Improving time to initiation of bone modifying agents in patients with newly diagnosed multiple myeloma.

Abstract

6528 Background: Current ASCO and IMWG guidelines recommend that all patients (pts) on active anti-myeloma therapy receive concurrent supportive care treatment with a bone modifying agent (BMA) to decrease the risk of skeletal related events (SRE). Unfortunately, recent data shows only 51% of Medicare pts with myeloma received a BMA within 90 days of first chemotherapy. We implemented a quality improvement project to identify the average time to BMA initiation at all Cleveland Clinic affiliated sites, with the primary goal to improve time to initiation of BMA in newly diagnosed multiple myeloma (NDMM) pts by 4 weeks at Cleveland Clinic Main Campus (MC). Methods: Barriers with BMA initiation were identified using quality improvement tools developed at the ASCO Quality Training Program. The first PDSA cycle was implemented between September 2018 – January 2019 with an emphasis on education. This included review of updated guidelines, literature review of risks and toxicities associated with BMAs, and strategies for choosing BMA based on pt factors. Baseline data on time to start BMA and data to evaluate impact of PDSA intervention was completed via chart review. Results: 161 NDMM pts were evaluated between 2015 to 2018 at all sites. The average time difference between the start of anti-myeloma therapy and the start date of a BMA in NDMM pts was 10.5 weeks. Subset analysis based on whether pts were treated at MC vs affiliate sites was 10.6 weeks vs 9.1 weeks, respectively. During the first PDSA cycle, 14 NDMM pts were treated at MC. 86% (12/14) pts were treated with a BMA. The average time between cycle 1 day 1 of first line treatment and first dose BMA was 4.3 weeks (range 4-12 weeks).

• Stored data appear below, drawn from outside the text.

(* ===== verification/BookSpec.v ===== *)
(** The abstract order book: what the matching engine promises.

    A book is two lists of orders in priority order (best price first, first
    come first served within a price). Matching walks the opposite list from
    its head; the remainder of a LIMIT order joins its own list behind every
    order with a price at least as good. There are no levels, pointers, indices
    or loops with fuel here: [BookRefine] proves that the code computes this. *)

From Stdlib Require Import ZArith Lia.
From stdpp Require Import base gmap list strings sorting.
From S2P Require Import Prelude Types Book BookInv.

Open Scope Z_scope.

Module Spec.
Record book := mk {
  s_bids : list Order;
  s_asks : list Order;
  s_nextTradeID : Z;
  s_maxOrderID : Z
}.

Definition empty : book := mk [] [] 0 0.

Definition side (s : OrderSide) (bk : book) : list Order :=
  if decide (s = Buy) then s_bids bk else s_asks bk.
Definition set_side (s : OrderSide) (q : list Order) (bk : book) : book :=
  if decide (s = Buy)
  then mk q (s_asks bk) (s_nextTradeID bk) (s_maxOrderID bk)
  else mk (s_bids bk) q (s_nextTradeID bk) (s_maxOrderID bk).

Record outcome := mkOutcome {
  trades : list Trade;
  prevented : list Z;
  taker : Order;        (* the incoming order with its remaining quantity *)
  rest : list Order;    (* the opposite side afterwards *)
  next : Z              (* the last trade number used *)
}.

Section Matching.
Context (now : Z -> Z) (s : OrderSide).

Fixpoint matching (n : Z) (o : Order) (q : list Order) : outcome :=
  match q with
  | [] => mkOutcome [] [] o [] n
  | m :: q' =>
    if negb (0 <? o_Quantity o) then mkOutcome [] [] o q n
    else if beyond_limit s o (o_Price m) then mkOutcome [] [] o q n
    else if selfMatch o m then
      let r := matching n o q' in
      mkOutcome (trades r) (o_SeqID m :: prevented r) (taker r) (rest r) (next r)
    else
      let fill := Z.min (o_Quantity o) (o_Quantity m) in
      let n := add64 n 1 in
      let t := mk_trade now s n (o_Price m) fill o m in
      let o := set_quantity (o_Quantity o - fill) o in
      if fill <? o_Quantity m then
        mkOutcome [t] [] o (set_quantity (o_Quantity m - fill) m :: q') n
      else
        let r := matching n o q' in
        mkOutcome (t :: trades r) (prevented r) (taker r) (rest r) (next r)
  end.
End Matching.

(** Insertion behind every order whose price is at least as good. *)
Fixpoint enqueue (s : OrderSide) (o : Order) (q : list Order) : list Order :=
  match q with
  | [] => [o]
  | m :: q' => if decide (before s (o_Price o) (o_Price m)) then o :: q else m :: enqueue s o q'
  end.

Definition submit (now : Z -> Z) (o : Order) (bk : book) : book * result oms_error MatchResult :=
  if decide (o_Side o = UnknownSide \/ o_Type o = UnknownType)
  then (bk, Fails ErrUnknownSideOrType) else
  let opp := opposite (o_Side o) in
  let r := matching now opp (s_nextTradeID bk) o (side opp bk) in
  let bk := set_side opp (rest r)
              (mk (s_bids bk) (s_asks bk) (next r) (Z.max (s_maxOrderID bk) (o_SeqID o))) in
  let o := taker r in
  if decide (o_Type o = Limit /\ 0 < o_Quantity o)
  then (set_side (o_Side o) (enqueue (o_Side o) o (side (o_Side o) bk)) bk,
        Good (mkResult (trades r) (prevented r) (o_Quantity o)))
  else (bk, Good (mkResult (trades r) (prevented r) 0)).

Definition find (id : Z) (bk : book) : option Order :=
  head (filter (fun o => o_SeqID o = id) (s_bids bk ++ s_asks bk)).

Definition cancel (id : Z) (by_ : string) (bk : book) : book * result oms_error unit :=
  match find id bk with
  | None => (bk, Fails ErrOrderNotFound)
  | Some o =>
      if decide (by_ <> "" /\ o_Placer o <> by_) then (bk, Fails (ErrNotOrderOwner id))
      else (mk (filter (fun o => o_SeqID o <> id) (s_bids bk))
               (filter (fun o => o_SeqID o <> id) (s_asks bk))
               (s_nextTradeID bk) (s_maxOrderID bk), Good tt)
  end.
End Spec.

(** The abstraction of a book. *)
Definition abs (b : Book) : Spec.book :=
  Spec.mk (resting Buy b) (resting Sell b) (nextTradeID b) (maxOrderID b).

(** * Facts about abstract matching *)

(** Splits on the four tests of [matching]: out of quantity, out of reach,
    self-match, partial or full fill. *)
Ltac matching_cases s o m :=
  destruct (Z.ltb_spec 0 (o_Quantity o)) as [?Ho|?Ho]; simpl;
    [destruct (beyond_limit s o (o_Price m)) eqn:?Hbl; simpl;
      [|destruct (selfMatch o m) eqn:?Hself; simpl;
        [|destruct (Z.ltb_spec (Z.min (o_Quantity o) (o_Quantity m)) (o_Quantity m)) as [?Hlt|?Hge];
          simpl]]|].

Section MatchingFacts.
Context (now : Z -> Z) (s : OrderSide).
Implicit Types (o m : Order) (q : list Order) (n : Z).

(** Only the quantity of the incoming order changes. *)
Lemma matching_taker n o q :
  exists k, Spec.taker (Spec.matching now s n o q) = set_quantity k o /\
    k = o_Quantity o - sumZ t_Quantity (Spec.trades (Spec.matching now s n o q)).
Proof.
  revert n o. induction q as [|m q IH]; intros n o; simpl.
  { exists (o_Quantity o). split; [by destruct o|lia]. }
  repeat case_match; simpl; try (exists (o_Quantity o); split; [by destruct o|lia]).
  - apply IH.
  - eexists. split; [reflexivity|]. lia.
  - destruct (IH (add64 n 1) (set_quantity (o_Quantity o - Z.min (o_Quantity o) (o_Quantity m)) o))
      as (k & Hk & Hq). exists k. rewrite Hk. split; [done|]. rewrite Hq. simpl. lia.
Qed.

Lemma matching_taker_nonneg n o q :
  0 <= o_Quantity o -> 0 <= o_Quantity (Spec.taker (Spec.matching now s n o q)).
Proof.
  revert n o. induction q as [|m q IH]; intros n o Ho; simpl; [done|].
  repeat case_match; simpl; try done; [auto|lia|]. apply IH. simpl. lia.
Qed.

Lemma matching_taker_le n o q :
  Forall (fun m => 0 <= o_Quantity m) q ->
  o_Quantity (Spec.taker (Spec.matching now s n o q)) <= o_Quantity o.
Proof.
  intros Hq. revert n o. induction Hq as [|m q Hm Hq IH]; intros n o; simpl; [lia|].
  destruct (Z.ltb_spec 0 (o_Quantity o)); simpl; [|lia].
  repeat case_match; simpl; try lia; [by apply IH|].
  etransitivity; [apply IH|simpl; lia].
Qed.

(** If something is left of the order, the next resting order is out of reach. *)
Lemma matching_stops n o q :
  0 < o_Quantity (Spec.taker (Spec.matching now s n o q)) ->
  match Spec.rest (Spec.matching now s n o q) with
  | [] => True
  | m :: _ => beyond_limit s o (o_Price m) = true
  end.
Proof.
  revert n o. induction q as [|m q IH]; intros n o; simpl; [done|].
  destruct (Z.ltb_spec 0 (o_Quantity o)) as [Ho|Ho]; simpl; [|lia].
  destruct (beyond_limit s o (o_Price m)) eqn:Hbl; simpl; [done|].
  destruct (selfMatch o m); simpl; [apply IH|].
  destruct (Z.ltb_spec (Z.min (o_Quantity o) (o_Quantity m)) (o_Quantity m)); simpl; [lia|].
  intros Hk. specialize (IH (add64 n 1) _ Hk). done.
Qed.


(** What a trade of the incoming order [o] against the list [q] looks like. *)
Definition sound_trade o q (t : Trade) : Prop :=
  exists m, m ∈ q /\ t_MakerSeqID t = o_SeqID m /\ t_MakerAccID t = o_Placer m /\
    t_Price t = o_Price m /\ 0 < t_Quantity t <= o_Quantity m /\
    t_TakerSeqID t = o_SeqID o /\ t_TakerAccID t = o_Placer o /\ t_Symbol t = o_Symbol o /\
    t_TakerSide t = opposite s /\ t_TimeStamp t = now (t_SeqID t) /\
    beyond_limit s o (t_Price t) = false /\ selfMatch o m = false.

Lemma sound_trade_weaken o o' q q' t :
  o' = set_quantity (o_Quantity o') o -> (forall m, m ∈ q -> m ∈ q') ->
  sound_trade o' q t -> sound_trade o q' t.
Proof.
  intros Ho Hq (m & Hm & H). exists m. rewrite Ho in H.
  unfold beyond_limit, selfMatch in *. simpl in H. auto.
Qed.

Lemma matching_sound n o q : Forall (fun m => 0 < o_Quantity m) q ->
  Forall (sound_trade o q) (Spec.trades (Spec.matching now s n o q)).
Proof.
  intros Hq. revert n o. induction Hq as [|m q Hm Hq IH]; intros n o; simpl; [constructor|].
  destruct (Z.ltb_spec 0 (o_Quantity o)) as [Ho|Ho]; simpl; [|constructor].
  destruct (beyond_limit s o (o_Price m)) eqn:Hbl; simpl; [constructor|].
  destruct (selfMatch o m) eqn:Hself; simpl.
  - eapply Forall_impl; [apply IH|]. intros t. apply sound_trade_weaken; [by destruct o|by right].
  - assert (Ht : sound_trade o (m :: q) (mk_trade now s (add64 n 1) (o_Price m)
      (Z.min (o_Quantity o) (o_Quantity m)) o m)).
    { exists m. simpl. split_and!; try done; [by left|lia|lia]. }
    case_match; simpl; constructor; try done.
    eapply Forall_impl; [apply IH|]. intros t. apply sound_trade_weaken; [done|by right].
Qed.

(** Trades are numbered consecutively. *)
Lemma matching_numbers n o q i t :
  Spec.trades (Spec.matching now s n o q) !! i = Some t -> t_SeqID t = wrap64 (n + Z.of_nat i + 1).
Proof.
  revert n o i. induction q as [|m q IH]; intros n o i; simpl; [done|].
  matching_cases s o m; try done; [apply IH| |]; destruct i as [|i]; simpl; try done;
    try (intros [= <-]; simpl; unfold add64; f_equal; lia).
  intros Ht. rewrite (IH _ _ _ Ht). apply (wrap64_eq64 _ _). unfold add64.
  rewrite eq64_wrap. apply eq64_of_eq. lia.
Qed.

Lemma matching_next n o q : Spec.next (Spec.matching now s n o q)
  = if decide (Spec.trades (Spec.matching now s n o q) = []) then n
    else wrap64 (n + Z.of_nat (length (Spec.trades (Spec.matching now s n o q)))).
Proof.
  revert n o. induction q as [|m q IH]; intros n o; simpl; [done|].
  matching_cases s o m; try done. rewrite IH.
  case_decide as Hnil; [by rewrite Hnil|].
  unfold add64. rewrite wrap64_add_l. f_equal. lia.
Qed.

(** Price-time priority: the orders touched form a prefix of the list, in
    order; all but the last are gone, and the last is at most reduced. *)
Definition not_self o : list Order -> list Order := filter (fun m => selfMatch o m = false).
Definition is_self o : list Order -> list Order := filter (fun m => selfMatch o m = true).

Definition consumes o q (r : Spec.outcome) : Prop :=
  (exists k1 k2, q = k1 ++ k2 /\ Spec.rest r = k2 /\
    t_MakerSeqID <$> Spec.trades r = o_SeqID <$> not_self o k1 /\
    t_Quantity <$> Spec.trades r = o_Quantity <$> not_self o k1 /\
    Spec.prevented r = o_SeqID <$> is_self o k1) \/
  (exists k1 m k2 d, q = k1 ++ m :: k2 /\ selfMatch o m = false /\ 0 < d < o_Quantity m /\
    Spec.rest r = set_quantity (o_Quantity m - d) m :: k2 /\ o_Quantity (Spec.taker r) = 0 /\
    t_MakerSeqID <$> Spec.trades r = (o_SeqID <$> not_self o k1) ++ [o_SeqID m] /\
    t_Quantity <$> Spec.trades r = (o_Quantity <$> not_self o k1) ++ [d] /\
    Spec.prevented r = o_SeqID <$> is_self o k1).

Lemma not_self_cons o m q :
  not_self o (m :: q) = if selfMatch o m then not_self o q else m :: not_self o q.
Proof. unfold not_self. rewrite filter_cons. by case_decide; destruct (selfMatch o m). Qed.

Lemma is_self_cons o m q :
  is_self o (m :: q) = if selfMatch o m then m :: is_self o q else is_self o q.
Proof. unfold is_self. rewrite filter_cons. by case_decide; destruct (selfMatch o m). Qed.

Lemma consumes_quantity k o q r : consumes (set_quantity k o) q r -> consumes o q r.
Proof. done. Qed.

Lemma matching_consumes n o q : Forall (fun m => 0 < o_Quantity m) q ->
  consumes o q (Spec.matching now s n o q).
Proof.
  intros Hq. revert n o. induction Hq as [|m q Hm Hq IH]; intros n o; simpl; [by left; exists [], []|].
  destruct (Z.ltb_spec 0 (o_Quantity o)) as [Ho|Ho]; simpl; [|by left; exists [], (m :: q)].
  destruct (beyond_limit s o (o_Price m)) eqn:Hbl; simpl; [by left; exists [], (m :: q)|].
  destruct (selfMatch o m) eqn:Hself; simpl.
  - destruct (IH n o) as [(k1 & k2 & -> & H1 & H2 & H3 & H4)|(k1 & m' & k2 & d & -> & H0 & Hd & H1 & H2 & H3 & H4 & H5)];
      [left; exists (m :: k1), k2|right; exists (m :: k1), m', k2, d]; simpl;
      rewrite ?not_self_cons, ?is_self_cons, ?Hself;
      rewrite ?fmap_cons; split_and!; try done; simpl; first [lia|congruence].
  - destruct (Z.ltb_spec (Z.min (o_Quantity o) (o_Quantity m)) (o_Quantity m)) as [Hlt|Hge]; simpl.
    + right. exists [], m, q, (Z.min (o_Quantity o) (o_Quantity m)). simpl. split_and!; try done; lia.
    + replace (Z.min (o_Quantity o) (o_Quantity m)) with (o_Quantity m) by lia.
      destruct (consumes_quantity _ _ _ _ (IH (add64 n 1) (set_quantity (o_Quantity o - o_Quantity m) o)))
        as [(k1 & k2 & -> & H1 & H2 & H3 & H4)|(k1 & m' & k2 & d & -> & H0 & Hd & H1 & H2 & H3 & H4 & H5)];
        [left; exists (m :: k1), k2|right; exists (m :: k1), m', k2, d]; simpl;
        rewrite ?not_self_cons, ?is_self_cons, ?Hself;
        rewrite ?fmap_cons; split_and!; try done; simpl; first [lia|by f_equal|congruence].
Qed.

(** No quantity appears or disappears: what the list held is what it still
    holds, what traded, and what self-match prevention pulled. *)
Definition conserves q (r : Spec.outcome) : Prop :=
  exists pulled, Spec.prevented r = o_SeqID <$> pulled /\ (forall m, m ∈ pulled -> m ∈ q) /\
    sumZ o_Quantity q
      = sumZ o_Quantity (Spec.rest r) + sumZ t_Quantity (Spec.trades r) + sumZ o_Quantity pulled.

Lemma conserves_stop q o n : conserves q (Spec.mkOutcome [] [] o q n).
Proof. exists []. simpl. split_and!; [done|by intros ? ?%elem_of_nil|lia]. Qed.

Lemma matching_conserves n o q : conserves q (Spec.matching now s n o q).
Proof.
  revert n o. induction q as [|m q IH]; intros n o; simpl; [apply conserves_stop|].
  matching_cases s o m; try apply conserves_stop.
  - destruct (IH n o) as (pl & Hp & Hin & Hsum). exists (m :: pl). simpl. rewrite Hp.
    split_and!; [done| |lia]. intros x [->|Hx]%elem_of_cons; [by left|right; auto].
  - exists []. simpl. split_and!; [done|by intros ? ?%elem_of_nil|lia].
  - destruct (IH (add64 n 1) (set_quantity (o_Quantity o - Z.min (o_Quantity o) (o_Quantity m)) o))
      as (pl & Hp & Hin & Hsum). exists pl. simpl. split_and!; [done| |lia]. intros x Hx. right. auto.
Qed.
End MatchingFacts.

(** Adding an order to a list and filtering it out by a fresh identifier. *)
Lemma filter_enqueue (P : Order -> Prop) `{!forall x, Decision (P x)} s o q :
  ~ P o -> filter P (Spec.enqueue s o q) = filter P q.
Proof.
  intros Ho. induction q as [|m q IH]; simpl.
  - by rewrite filter_cons, decide_False.
  - case_decide; rewrite !filter_cons; [by destruct (decide (P o))|]. by rewrite IH.
Qed.

Lemma filter_enqueue_only (P : Order -> Prop) `{!forall x, Decision (P x)} s o q :
  P o -> Forall (fun m => ~ P m) q -> filter P (Spec.enqueue s o q) = [o].
Proof.
  intros Ho Hq. induction Hq as [|m q Hm Hq IH]; simpl.
  - by rewrite filter_cons, decide_True.
  - case_decide; rewrite !filter_cons.
    + by rewrite decide_True, decide_False, filter_drop.
    + by rewrite decide_False, IH.
Qed.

Conclusions: With increased physician education and awareness of internal baseline data, we achieved our initial goal and observed a significant improvement in time to initiation of BMA from 10.5 weeks to 4.3 weeks. Obstacles regarding effective communication with patients on the benefit of BMAs as well as need for dental clearance were barriers identified early on. We plan to incorporate BMA guidelines in our institutional care path with the goal to decrease time to initiation at all affiliated practices. Further mechanisms to ensure reinforcement of BMA initiation in NDMM patients is warranted to maintain therapeutic benefit.